Highly sensitive quantitative detection of circulating tumor DNA in urine and plasma from advanced colorectal cancer patients in aid of early diagnosis of clinically relevant KRAS mutations.

Abstract

654 Background: Acquisition of point mutations in KRAS gene is causally associated with the onset of development of a resistance to anti-EGFR therapy in colorectal cancer. Newly acquired KRAS mutations can be detected in blood plasma months before radiographic detection. The objective of this study was to demonstrate feasibility of an ultrasensitive non-invasive method for detection of KRAS mutations in urine and plasma of patients with advanced colorectal cancer. Methods: Archived, matched urine and plasma samples (stored between 3-5 years prior to ctDNA extraction) from 20 treatment naïve, advanced stage cancer patients with known tumor tissue KRAS mutations determined by an accredited clinical laboratory, were used in a retrospective setting for a blinded concordance study. KRAS status in urine and plasma was compared to that in tumor tissue in order to assess clinical sensitivity of the ctDNA assay. An ultrashort-amplicon (31bp) assay for KRAS mutation enrichment and detection in highly fragmented urinary and plasma ctDNA was developed. The assay detected 1 copy of KRASG12A/C/D/R/S/V or G13D mutant allele in a background of wild-type DNA with a verified analytical sensitivity of 0.007% (7 copies per ~100,000 genome equivalents). Results: In a pilot study of 20 advanced stage colorectal cancer patients, 15 of 16 evaluable archived urine samples (94%) had KRAS mutation that was concordant with tissue biopsy. Of 20 archived plasma samples evaluated, 19 (95%) displayed the KRAS mutation concordant with tumor tissue. Of 16 paired urine and plasma samples, 15 (94%) had concordant KRAS mutation calls.
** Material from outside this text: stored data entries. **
Lemma plain_page_plugin sub :
  plain sub → plan_page_plugin sub = if deliverable sub then Some (sub_plugin_id sub) else None.
Proof.
  intros [Ht Hc]. unfold plan_page_plugin, deliverable. rewrite Hc, Ht.
  by destruct (str_is_empty (sub_plugin_id sub)).
Qed.

Lemma missing_app have a b :
  missing_plugins have (a ++ b) =
  missing_plugins have a ++ missing_plugins (missing_plugins have a ++ have) b.
Proof.
  revert have. induction a as [|sub a IH]; intros have; [done|]. cbn [app missing_plugins].
  destruct (_ && _); [|apply IH]. rewrite IH. cbn [app]. do 2 f_equal. apply missing_ext.
  intros p. rewrite !elem_of_app, !elem_of_cons, elem_of_app. naive_solver.
Qed.

(** A list missing a first part is missing the same plugins after it. *)
Lemma missing_have have (a : list EventSubscriber) :
  missing_plugins (missing_plugins have a ++ have) a = [].
Proof.
  apply elem_of_nil_inv. intros p [Hn Hs]%missing_elem_of. apply Hn, elem_of_app.
  destruct (decide (p ∈ have)); [by right|]. left. by apply missing_elem_of.
Qed.

Lemma missing_resumed have (a b : list EventSubscriber) :
  missing_plugins have (a ++ b)
  = missing_plugins have a ++ missing_plugins (missing_plugins have a ++ have) (a ++ b).
Proof. by rewrite missing_app, (missing_app _ a b), missing_have. Qed.

(** The plugins that have a delivery once [new] got theirs. *)
Lemma delivered_with e event_id now t new :
  delivered_plugins event_id (t ++ map (λ q, new_delivery_row e event_id q now) new)
  = delivered_plugins event_id t ++ new.
Proof.
  unfold delivered_plugins. rewrite List.filter_app, map_app. f_equal.
  induction new as [|q new IH]; [done|]. cbn. rewrite text_eq_refl. cbn. by f_equal.
Qed.

Lemma delivered_app e event_id now t new p :
  p ∈ delivered_plugins event_id (t ++ map (λ q, new_delivery_row e event_id q now) new)
  ↔ p ∈ new ++ delivered_plugins event_id t.
Proof. rewrite delivered_with, !elem_of_app. tauto. Qed.

Lemma new_rows_keyed e event_id now t new :
  colon_free event_id = true → (∀ d, d ∈ t → well_keyed d) →
  ∀ d, d ∈ t ++ map (λ q, new_delivery_row e event_id q now) new → well_keyed d.
Proof.
  intros Hc Hk d [Hd|(q & -> & _)%list_elem_of_fmap]%elem_of_app; [auto|]. by split_and!.
Qed.

(** ** The inserts of a page *)

Lemma run_plan_insert e event_id now p s :
  (∀ d, d ∈ event_deliveries_t s → well_keyed d) → colon_free event_id = true →
  List.find (λ m, text_eq (domain_events.id m) event_id) (domain_events_t s) = Some e →
  run (plan_insert_delivery event_id now p) s =
  ((), if is_in p (delivered_plugins event_id (event_deliveries_t s)) then s
       else s <| event_deliveries_t :=
                  event_deliveries_t s ++ [new_delivery_row e event_id p now] |>).
Proof.
  intros Hk Hc Hf. unfold plan_insert_delivery. cbn [run exec fst snd]. rewrite Hf. f_equal.
  assert (existsb (same_delivery (new_delivery_row e event_id p now)) (event_deliveries_t s)
    = is_in p (delivered_plugins event_id (event_deliveries_t s))) as ->; [|done].
  apply eq_true_iff_eq. rewrite is_in_true, delivered_elem_of, existsb_exists.
  setoid_rewrite <-list_elem_of_In. split; intros (d & Hd & Hp); exists d; (split; [done|]).
  - by apply same_delivery_pair in Hp; [|auto..].
  - by apply same_delivery_pair; [auto..|].
Qed.

Lemma run_plan_inserts e event_id now subs s :
  (∀ d, d ∈ event_deliveries_t s → well_keyed d) → colon_free event_id = true →
  List.find (λ m, text_eq (domain_events.id m) event_id) (domain_events_t s) = Some e →
  (∀ sub, sub ∈ subs → plain sub) →
  run (for_each (omap plan_page_plugin subs) () (λ _ plugin_id,
    let* _ := plan_insert_delivery event_id now plugin_id in Ret (Ok ()))) s =
  (Ok (), s <| event_deliveries_t := event_deliveries_t s
                ++ map (λ p, new_delivery_row e event_id p now)
                     (missing_plugins (delivered_plugins event_id (event_deliveries_t s)) subs) |>).
Proof.
  revert s. induction subs as [|sub subs IH]; intros s Hk Hc Hf Hpl.
  { cbn. rewrite app_nil_r. by destruct s. }
  assert (Hsub : plain sub) by (apply Hpl; left). cbn [omap list_omap missing_plugins].
  rewrite plain_page_plugin by done. destruct (deliverable sub); cbn [andb].
  2: { apply IH; [done..|]. intros x Hx. apply Hpl. by right. }
  cbn [for_each]. rewrite run_try_bind, run_bind, (run_plan_insert e) by done. cbn [fst snd run].
  destruct (is_in _ _) eqn:Ei; cbn [negb].
  { apply IH; [done..|]. intros x Hx. apply Hpl. by right. }
  rewrite IH; [|by apply (new_rows_keyed e event_id now _ [sub_plugin_id sub])|done|done
    |intros x Hx; apply Hpl; by right].
  change (event_deliveries_t (s <| event_deliveries_t := ?t |>)) with t.
  rewrite (missing_ext _ (sub_plugin_id sub :: delivered_plugins event_id (event_deliveries_t s)))
    by (intros p; apply (delivered_app e event_id now _ [sub_plugin_id sub])).
  cbn [map]. f_equal. rewrite <-app_assoc. by destruct s.
Qed.

(** ** One page *)

(** No delivery of the event was created at this instant, blank or for a plugin of [ids]. *)
Definition uncounted (event_id now : string) (ids : list string) (t : list event_deliveries.Model)
    : Prop :=
  ∀ d, d ∈ t → event_deliveries.event_id d = event_id → event_deliveries.created_at d = now →
  event_deliveries.plugin_id d ≠ "" ∧ event_deliveries.plugin_id d ∉ ids.

Lemma plain_page (subs : list EventSubscriber) :
  (∀ sub, sub ∈ subs → plain sub) →
  ∀ p : string, p ∈ omap plan_page_plugin subs ↔
       ∃ sub, sub ∈ subs ∧ deliverable sub = true ∧ sub_plugin_id sub = p.
Proof.
  intros Hpl p. rewrite list_elem_of_omap. split.
  - intros (sub & Hs & Hp). exists sub. rewrite plain_page_plugin in Hp by auto.
    destruct (deliverable sub); naive_solver.
  - intros (sub & Hs & Hd & <-). exists sub. rewrite plain_page_plugin, Hd by auto. done.
Qed.

(** The rows the payload statement counts are the ones the page inserted. *)
Lemma page_count e event_id now (subs : list EventSubscriber) t (new : list string) :
  (∀ sub, sub ∈ subs → plain sub) → uncounted event_id now (map sub_plugin_id subs) t →
  (∀ p, p ∈ new → ∃ sub, sub ∈ subs ∧ deliverable sub = true ∧ sub_plugin_id sub = p) →
  length (List.filter (λ d, text_eq (event_deliveries.event_id d) event_id
      && text_eq (event_deliveries.created_at d) now
      && is_in (event_deliveries.plugin_id d)
           (match omap plan_page_plugin subs with [] => [""] | _ => omap plan_page_plugin subs end))
    (t ++ map (λ p, new_delivery_row e event_id p now) new)) = length new.
Proof.
  intros Hpl Hun Hnew. rewrite List.filter_app, where_none.
  - rewrite forallb_filter_id; [by rewrite length_app, length_map|]. apply forallb_forall.
    intros d (p & -> & Hp)%list_elem_of_In%list_elem_of_fmap. cbn. rewrite !text_eq_refl. cbn [andb].
    apply is_in_true. pose proof (proj2 (plain_page subs Hpl p) (Hnew p Hp)) as Hin.
    by destruct (omap plan_page_plugin subs); [apply not_elem_of_nil in Hin|].
  - intros d Hd. apply not_true_iff_false. intros H. apply andb_prop in H as [H Hin].
    where_clauses. destruct (Hun d Hd) as [Hne Hni]; [done..|].
    destruct (omap plan_page_plugin subs) as [|q l] eqn:Eo; [by apply list_elem_of_singleton in Hin|].
    rewrite <-Eo, plain_page in Hin by done. destruct Hin as (sub & Hs & _ & Heq).
    apply Hni. rewrite <-Heq. by apply list_elem_of_fmap_2.
Qed.

Lemma run_mark_dispatched event_id now s :
  ∃ t, run (plan_mark_dispatched event_id now) s =
    ((), s <| event_outbox_stats_t := t |> <| domain_events_t := dispatched event_id (domain_events_t s) |>).
Proof.
  unfold plan_mark_dispatched. rewrite run_bind. cbn [run exec fst snd].
  destruct (existsb _ (event_outbox_stats_t s)); rewrite run_bind; cbn [run exec fst snd];
    rewrite run_bind; unfold domain_events_update; cbn [run exec fst snd]; eexists; destruct s; reflexivity.
Qed.

(** The event is still there when it is marked. *)
Lemma find_dispatched event_id t e :
  List.find (λ m, text_eq (domain_events.id m) event_id) t = Some e →
  ∃ e', List.find (λ m, text_eq (domain_events.id m) event_id) (dispatched event_id t) = Some e'.
Proof.
  intros Hf. unfold dispatched. rewrite find_map, Hf; [by eexists|]. intros m. by destruct (_ && _).
Qed.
Conclusions: This study demonstrates high clinical sensitivity (≥94%) of concordant KRAS mutation detection between urine, plasma and tissue specimens from advanced colorectal cancer patients. Early detection and monitoring of acquired KRAS mutations in circulating tumor DNA, and in particular urinary ctDNA, opens the possibility of a new paradigm for a truly non-invasive method of individualized care for colorectal cancer patients.